EXERCISE: Going line by line through the data below, report how many lines include the word "DmHeader", with nothing added.

===============

Lemma interval_range h : 0 < interval h < 2 ^ 32.
Proof. destruct h; cbn; lia. Qed.
Lemma handlers_few (hs : list handler) : NoDup hs → (length hs <= 7)%nat.
Proof.
  intros H. change 7%nat with (length [Tcp; Reass; Arp; DhcpCoarse; DhcpFine; Dns; DhcpsTick]).
  apply submseteq_length, NoDup_submseteq; [done|]. intros h _.
  rewrite !elem_of_cons. destruct h; tauto.
Qed.
Lemma armed_room s f hs : armed s f hs → ∃ n, pool s = S n.
Proof.
  intros H. pose proof (handlers_few hs (ar_nodup _ _ _ H)). pose proof (ar_pool _ _ _ H) as Hp.
  unfold MEMP_NUM_SYS_TIMEOUT in Hp. exists (pool s - 1)%nat. lia.
Qed.

Definition upd (f : handler → Z) (h : handler) (v : Z) : handler → Z :=
  λ x, if decide (x = h) then v else f x.
Lemma map_upd_fresh f h v hs : h ∉ hs →
  map (λ x, (upd f h v x, x, 0)) hs = map (λ x, (f x, x, 0)) hs.
Proof.
  intros H. apply map_ext_in. intros x Hx%list_elem_of_In. unfold upd. case_decide; [by subst|done].
Qed.

(** Arming a timer that is not armed. *)
Lemma arm s f hs h b : armed s f hs → h ∉ hs → b = bool_decide (Tcp ∈ h :: hs) →
  armed (sys_timeout (interval h) h 0 (set_active b s)) (upd f h (interval h)) (h :: hs).
Proof.
  intros H Hh Hb. destruct (armed_room _ _ _ H) as [n Hn]. pose proof (interval_range h).
  assert (Ho : ∀ x, x ∈ hs → x ≠ h) by (intros ? ? ->; done).
  split.
  - apply sys_timeout_wf; [apply H|lia].
  - rewrite (sys_timeout_deadlines _ _ _ _ n); [|done|apply H|lia].
    rewrite add_deadline_perm. cbn [next_timeout set_active]. rewrite (ar_due _ _ _ H). cbn [map].
    rewrite map_upd_fresh by done. unfold upd at 1. by rewrite decide_True by done.
  - constructor; [done|apply H].
  - intros x [->|Hx]%elem_of_cons; unfold upd.
    + rewrite decide_True by done. lia.
    + rewrite decide_False by auto. by apply H.
  - unfold sys_timeout. cbn [pool set_active]. rewrite Hn. cbn [pool length].
    pose proof (ar_pool _ _ _ H). lia.
  - unfold sys_timeout. cbn [pool set_active]. by rewrite Hn.
Qed.
(* ===== verification/DynMem.v ===== *)
(** Dynamic memory: [Ports/Cortex-M3/os_dmem.c], the allocator behind
    [OSMMalloc], [OSMCalloc] and [OSMFree].

    Memory is a map from addresses to the block headers stored there, a map from
    addresses to pool control blocks, and the user bytes that [OSMCalloc] clears.
    Reading a header at an address where none was ever written is [None].
    Critical sections make every operation atomic, so each is one function of
    the memory.  The search loop of [OS_GetMem] goes once around the circular
    block list; every block has at least a header, which bounds it by the pool's
    size over [DM_OVERHEAD]. *)
From S2P Require Import Prelude.

Definition DM_OVERHEAD : Z := 16.
Definition DM_DYNAMIC_ID : Z := 0x44594e41.
Definition OS_ERR_NONE : Z := 0.
Definition OS_ERR_MEM_FULL : Z := 94.
Definition OS_DMEM_POOL_SIZE : Z := 1024 * 20.

(* @ Ports/Cortex-M3/os_dmem.h:79-89 DM_HEADER *)
Record DM_HEADER := DmHeader {
  dm_next_memory : Z; dm_previous_memory : Z; dm_memory_free : bool; dm_memory_pool : Z }.

(* @ Ports/Cortex-M3/os_dmem.h:61-75 DM_PCB *)
Record DM_PCB := DmPcb {
  dm_id : Z; dm_name : list Z; dm_start_address : Z; dm_pool_size : Z;
  dm_min_allocation : Z; dm_available : Z; dm_memory_list : Z; dm_search_ptr : Z }.

Record dm_mem := DmMem {
  dm_headers : gmap Z DM_HEADER; dm_pools : gmap Z DM_PCB; dm_data : gmap Z Z;
  DMD_Total_Pools : Z }.

Definition set_headers (h : gmap Z DM_HEADER) (m : dm_mem) : dm_mem :=
  DmMem h (dm_pools m) (dm_data m) (DMD_Total_Pools m).
Definition set_pool (a : Z) (p : DM_PCB) (m : dm_mem) : dm_mem :=
  DmMem (dm_headers m) (<[a := p]> (dm_pools m)) (dm_data m) (DMD_Total_Pools m).
Definition set_data (d : gmap Z Z) (m : dm_mem) : dm_mem :=
  DmMem (dm_headers m) (dm_pools m) d (DMD_Total_Pools m).
Definition set_total (n : Z) (m : dm_mem) : dm_mem :=
  DmMem (dm_headers m) (dm_pools m) (dm_data m) n.

Definition pool_available (v : Z) (p : DM_PCB) : DM_PCB :=
  DmPcb (dm_id p) (dm_name p) (dm_start_address p) (dm_pool_size p)
    (dm_min_allocation p) v (dm_memory_list p) (dm_search_ptr p).
Definition pool_search (v : Z) (p : DM_PCB) : DM_PCB :=
  DmPcb (dm_id p) (dm_name p) (dm_start_address p) (dm_pool_size p)
    (dm_min_allocation p) (dm_available p) (dm_memory_list p) v.
Definition pool_id (v : Z) (p : DM_PCB) : DM_PCB :=
  DmPcb v (dm_name p) (dm_start_address p) (dm_pool_size p)
    (dm_min_allocation p) (dm_available p) (dm_memory_list p) (dm_search_ptr p).

Definition hdr_next (v : Z) (x : DM_HEADER) : DM_HEADER :=
  DmHeader v (dm_previous_memory x) (dm_memory_free x) (dm_memory_pool x).
Definition hdr_prev (v : Z) (x : DM_HEADER) : DM_HEADER :=
  DmHeader (dm_next_memory x) v (dm_memory_free x) (dm_memory_pool x).
Definition hdr_free (v : bool) (x : DM_HEADER) : DM_HEADER :=
  DmHeader (dm_next_memory x) (dm_previous_memory x) v (dm_memory_pool x).

(** [p->field = v] through a header pointer. *)
Definition hdr_upd (a : Z) (f : DM_HEADER → DM_HEADER) (h : gmap Z DM_HEADER)
    : option (gmap Z DM_HEADER) :=
  x ← h !! a; Some (<[a := f x]> h).

Definition round4 (n : Z) : Z := u32 (u32 (n + 4 - 1) / 4 * 4).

===============

ANSWER BELOW: 4